An infographic showing who is suing whom and who is selling patents to whom shows that patents are indeed a source of much friction and the only likely winners are the lawyers.
When the jury in the Oracle v Google trial determined last week that Google hadn't infringed Oracle's patents, it seemed like a triumph for common sense. However, many other battles concerning software and hardware patents are still raging on
Selling patents is a highly lucrative strategy if you are downsizing or going out of business. It's also something that a company might be forced to do during bankruptcy proceedings. This is what happened last year to Nortel leading to the auction at which Google famously bid Pi but was outbid by a group of six companies - Apple, Microsoft, RIM, EMC, Ericsson and Sony - which paid $4.5 billion in their determination to keep the large and important portfolio of technology patents out of Google's control.

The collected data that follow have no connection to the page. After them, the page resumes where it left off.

(** X1: what [.1f] shows for a finite float [m * 2^e] are the decimal
    digits of a number of tenths [t]: the digits of [t / 10], a dot, and
    the digit [t mod 10].  The number of tenths is exact when the float is
    an integer, and otherwise a nearest one: the shown value differs from
    the float by at most half a tenth, and a float halfway between two
    tenths goes to the even one. *)
Theorem float_format_1f_nearest_tenth s m e :
  exists t,
    float_format_1f (S754_finite s m e)
    = (if s then "-" else "") +:+ str_of_Z (t / 10) +:+ "." +:+ str_of_Z (t mod 10)
    /\ 0 <= t
    /\ (0 <= e -> t = 10 * (Z.pos m * 2 ^ e))
    /\ (e < 0 ->
        2 * Z.abs (10 * Z.pos m - t * 2 ^ (- e)) <= 2 ^ (- e)
        /\ (2 * Z.abs (10 * Z.pos m - t * 2 ^ (- e)) = 2 ^ (- e) ->
            Z.even t = true)).
Proof.
  exists (tenths m e). split; [ reflexivity | ].
  split; [ apply tenths_nonneg | ].
  unfold tenths. split.
  - intros He. by destruct (Z.leb_spec 0 e); [ | lia ].
  - intros He. destruct (Z.leb_spec 0 e); [ lia | ].
    apply round_half_even_nearest, Z.pow_pos_nonneg; lia.
Qed.

(** X2: what [.1f] prints for a float is [nan], [inf], [-inf], or an
    optional minus sign, at least one digit, a dot and exactly one digit. *)
Theorem float_format_1f_one_decimal f :
  float_format_1f f ∈ ["nan"; "inf"; "-inf"]
  \/ exists (sign : bool) whole c,
       float_format_1f f
       = (if sign then "-" else "") +:+ whole +:+ "." +:+ String c ""
       /\ whole <> "" /\ all_digits whole = true /\ is_digit c = true.
Proof.
  assert (forall s t, 0 <= t ->
            exists whole c,
              fixed1 s t = (if s then "-" else "") +:+ whole +:+ "." +:+ String c ""
              /\ whole <> "" /\ all_digits whole = true /\ is_digit c = true)
    as Hfixed.
  { intros s t Ht. unfold fixed1.
    destruct (str_of_Z_digits (t / 10)) as [Hne Hall];
      [ apply Z.div_pos; lia | ].
    destruct (str_of_Z_one_digit (t mod 10)) as (c & -> & Hc);
      [ apply Z.mod_pos_bound; lia | ].
    eauto 10. }
  destruct f as [ s | s | | s m e ].
  - right. exists s. by apply Hfixed.
  - left. destruct s; rewrite !elem_of_cons; auto.
  - left. rewrite !elem_of_cons; auto.
  - right. exists s. apply Hfixed, tenths_nonneg.
Qed.

Lemma format_1f_Return v s : format_1f v = Return s -> is_number v = true.
Proof.
  destruct v as [ | b | n | f | t | items ]; simpl; try done.
  unfold_monads. by destruct (float_of_int n).
Qed.

Lemma format_1f_Raise v e :
  format_1f v = Raise e ->
  exists cls msg, e = Exc cls msg /\ cls ∈ [ValueError; TypeError; OverflowError].
Proof.
  destruct v as [ | b | n | f | t | items ]; simpl.
  - intros [= <-]. do 2 eexists. split; [ done | rewrite !elem_of_cons; auto ].
  - destruct b; vm_compute; discriminate.
  - unfold_monads. unfold float_of_int.
    destruct (binary_normalize 53 1024 n 0 false); try done.
    intros [= <-]. do 2 eexists. split; [ done | rewrite !elem_of_cons; auto ].
  - done.
  - intros [= <-]. do 2 eexists. split; [ done | rewrite !elem_of_cons; auto ].
  - intros [= <-]. do 2 eexists. split; [ done | rewrite !elem_of_cons; auto ].
Qed.

(** The exceptions of [format_result]: a [KeyError] for a required key, or
    what [str()] and [.1f] raise. *)
Lemma format_result_Raise result e :
  format_result float_repr str_repr result = Raise e ->
  exists cls msg,
    e = Exc cls msg
    /\ ((cls = KeyError /\ msg ∈ ["'pitcher'"; "'opponent'"; "'mean'"])
        \/ cls ∈ [ValueError; TypeError; OverflowError]).
Proof.
  assert (forall v e0, format_plain float_repr str_repr v = Raise e0 ->
            exists cls msg,
              e0 = Exc cls msg
              /\ ((cls = KeyError /\ msg ∈ ["'pitcher'"; "'opponent'"; "'mean'"])
                  \/ cls ∈ [ValueError; TypeError; OverflowError])) as Hplain.
  { intros v e0 H. apply format_plain_Raise in H as (_ & msg & ->).
    do 2 eexists. split; [ done | right; rewrite !elem_of_cons; auto ]. }
  assert (forall v e0, format_1f v = Raise e0 ->
            exists cls msg,
              e0 = Exc cls msg
              /\ ((cls = KeyError /\ msg ∈ ["'pitcher'"; "'opponent'"; "'mean'"])
                  \/ cls ∈ [ValueError; TypeError; OverflowError])) as H1f.
  { intros v e0 H. apply format_1f_Raise in H as (cls & msg & -> & Hcls). eauto. }
  assert (forall k, k ∈ ["'pitcher'"; "'opponent'"; "'mean'"] ->
            exists cls msg,
              Exc KeyError k = Exc cls msg
              /\ ((cls = KeyError /\ msg ∈ ["'pitcher'"; "'opponent'"; "'mean'"])
                  \/ cls ∈ [ValueError; TypeError; OverflowError])) as Hkey
    by (intros k Hk; eauto 10).
  unfold format_result. destruct result as [d|]; [ | done ].
  destruct (Nat.eqb (size d) 0); [ done | ].
  unfold getitem. unfold_monads.
  destruct (d !! "pitcher") as [pitcher|];
    [ | intros [= <-]; apply Hkey; rewrite !elem_of_cons; auto ].
  destruct (format_plain float_repr str_repr pitcher) eqn:Hpitcher;
    [ | intros [= <-]; eauto ].
  destruct (d !! "opponent") as [opponent|];
    [ | intros [= <-]; apply Hkey; rewrite !elem_of_cons; auto ].
  destruct (format_plain float_repr str_repr opponent) eqn:Hopponent;
    [ | intros [= <-]; eauto ].
  destruct (d !! "mean") as [mean|];
    [ | intros [= <-]; apply Hkey; rewrite !elem_of_cons; auto ].
  destruct (format_1f mean) eqn:Hmean; [ | intros [= <-]; eauto ].
  destruct (format_plain float_repr str_repr (get d "vegas_line" _)) eqn:Hvegas;
    [ | intros [= <-]; eauto ].
  destruct (format_plain float_repr str_repr (get d "edge" _)) eqn:Hedge;
    [ | intros [= <-]; eauto ].
  destruct (format_1f (get d "prob_over_6.5" _)) eqn:Hprob;
    [ | intros [= <-]; eauto ].
  destruct (format_plain float_repr str_repr (get d "lineup_source" _)) eqn:Hlineup;
    [ done | intros [= <-]; eauto ].
Qed.

(** X3: the exceptions [format_result] can raise are [KeyError] for one of
    the three required keys, and the [ValueError], [TypeError] or
    [OverflowError] of [str()] and of the [.1f] format; each is an instance
    of [Exception], so the [__main__] block reports it as a fatal error. *)
Theorem format_result_error_classes result :
  match format_result float_repr str_repr result with
  | Return _ => True
  | Raise e =>
    (exists cls msg,
       e = Exc cls msg
       /\ ((cls = KeyError /\ msg ∈ ["'pitcher'"; "'opponent'"; "'mean'"])
           \/ cls ∈ [ValueError; TypeError; OverflowError]))
    /\ isinstance_Exception e = true
    /\ isinstance_KeyboardInterrupt e = false
  end.
Proof.
  destruct (format_result float_repr str_repr result) as [ text | e ] eqn:Hresult;
    [ done | ].
  destruct (format_result_Raise _ _ Hresult) as (cls & msg & -> & Hcls).
  split; [ eauto | ].
  destruct Hcls as [ [-> _] | Hcls ]; [ done | ].
  rewrite !elem_of_cons, elem_of_nil in Hcls.
  destruct Hcls as [-> | [-> | [-> | []]]]; done.
Qed.

(** X4: [format_result] returns a text exactly when the result is absent
    or empty, or has [pitcher], [opponent] and a numeric [mean], with
    [prob_over_6.5] numeric if present, and the fields shown as they are
    ([pitcher], [opponent] and, if present, [vegas_line], [edge] and
    [lineup_source]) hold values that [str()] converts, that is, no int of
    more than 4300 digits. *)
Theorem format_result_succeeds_iff (d : Dict) :
  (exists text, format_result float_repr str_repr (Some d) = Return text)
  <-> d = ∅
      \/ ((exists pitcher, d !! "pitcher" = Some pitcher /\ has_str pitcher = true)
          /\ (exists opponent,
                d !! "opponent" = Some opponent /\ has_str opponent = true)
          /\ (exists mean, d !! "mean" = Some mean /\ is_number mean = true)
          /\ (forall v, d !! "vegas_line" = Some v -> has_str v = true)
          /\ (forall v, d !! "edge" = Some v -> has_str v = true)
          /\ (forall p, d !! "prob_over_6.5" = Some p -> is_number p = true)
          /\ (forall v, d !! "lineup_source" = Some v -> has_str v = true)).
Proof.
  unfold format_result.
  destruct (Nat.eqb_spec (size d) 0) as [Hsize | Hsize].
  { apply map_size_empty_iff in Hsize. split; [ by left | eauto ]. }
  assert (d <> ∅) as Hne by (intros ->; by rewrite map_size_empty in Hsize).
  assert (forall k dflt s,
             format_plain float_repr str_repr (get d k (PyStr dflt)) = Return s ->
             forall v, d !! k = Some v -> has_str v = true) as Hget.
  { intros k dflt s Hs v Hv. rewrite (get_Some _ _ _ _ Hv) in Hs.
    by eapply format_plain_Return. }
  unfold getitem. unfold_monads. split.
  - intros [text Htext]. right.
    destruct (d !! "pitcher") as [pitcher|]; [ | done ].
    destruct (format_plain float_repr str_repr pitcher) eqn:Hpitcher; [ | done ].
    destruct (d !! "opponent") as [opponent|]; [ | done ].
    destruct (format_plain float_repr str_repr opponent) eqn:Hopponent; [ | done ].
    destruct (d !! "mean") as [mean|]; [ | done ].
    destruct (format_1f mean) as [ mean_1f | ] eqn:Hmean; [ | done ].
    destruct (format_plain float_repr str_repr (get d "vegas_line" _)) eqn:Hvegas;
      [ | done ].
    destruct (format_plain float_repr str_repr (get d "edge" _)) eqn:Hedge;
      [ | done ].
    destruct (format_1f (get d "prob_over_6.5" _)) eqn:Hprob; [ | done ].
    destruct (format_plain float_repr str_repr (get d "lineup_source" _))
      eqn:Hlineup; [ | done ].
    split; [ eauto using format_plain_Return | ].
    split; [ eauto using format_plain_Return | ].
    split; [ eauto using format_1f_Return | ].
    split; [ by eapply Hget | ]. split; [ by eapply Hget | ].
    split; [ | by eapply Hget ].
    intros p Hp. rewrite (get_Some _ _ _ _ Hp) in Hprob.
    by eapply format_1f_Return.
  - intros [-> | ((pitcher & -> & Hpitcher) & (opponent & -> & Hopponent)
                  & (mean & -> & Hmean) & Hvegas & Hedge & Hprob & Hlineup)];
      [ done | ].
    destruct (format_plain_has_str float_repr str_repr pitcher Hpitcher) as [? ->].
    destruct (format_plain_has_str float_repr str_repr opponent Hopponent) as [? ->].
    destruct (format_1f_number mean Hmean) as [mean_1f ->].
    destruct (format_plain_get float_repr str_repr d "vegas_line" "N/A" Hvegas)
      as (? & -> & _).
    destruct (format_plain_get float_repr str_repr d "edge" "N/A" Hedge)
      as (? & -> & _).
    destruct (format_plain_get float_repr str_repr d "lineup_source"
                "Lineup source unknown" Hlineup) as (? & -> & _).
    assert (exists prob_1f,
               format_1f (get d "prob_over_6.5" (PyInt 0)) = Return prob_1f)
      as [prob_1f ->]; [ | eauto ].
    unfold get. destruct (d !! "prob_over_6.5") as [p|].
    + by apply format_1f_number, Hprob.
    + by exists "0.0".
Qed.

Less than six week's later, in a move that few saw coming Google bought Motorola Mobility, thereby acquiring an even larger number of patents. It's rationale at the time was "to better protect Android from anti-competitive threats from Microsoft, Apple and other companies" but the fact of the matter is that its purchase led it into, rather than out of trouble as Microsoft was already suing Motorola over several patents. The first one to affect Google, regarding infringement of a Microsoft patent which allows long text messages to be divided into parts and then reassembled by receiving handsets, was upheld by a German court last week. This could lead to a German sales ban of Motorola products, although Microsoft has signalled it would prefer a licence fee.
Earlier this month Motorola won the right to order the recall and destruction of Xbox 360 games consoles and Windows 7 system software in Germany. Then a judge at the International Trade Commission recommended there should be an Xbox import and sales ban in the US but another judge ordered Motorola to hold off from enforcing any such bans until it ruled on a related complaint.
In another patent dispute this month the ITC found in Microsoft's favour, ruling that Motorola's Android-based devices infringed an appointment scheduling patent owned by the Microsoft. Prior to this Microsoft had already forced Samsung, HTC and others to pay it for the use of Microsoft innovations inside Android.
What should you do when you are sued - well one response is to counter sue and there are lots of "tit-for-tat" claims shown on this infographic. The "eye-for-an-eye" ones are those with a hollow circle - and it is Apple that seems to provoke most of them. Indeed Apple is the most litigious organization in this chart, with five outgoing suits and five that it is defending.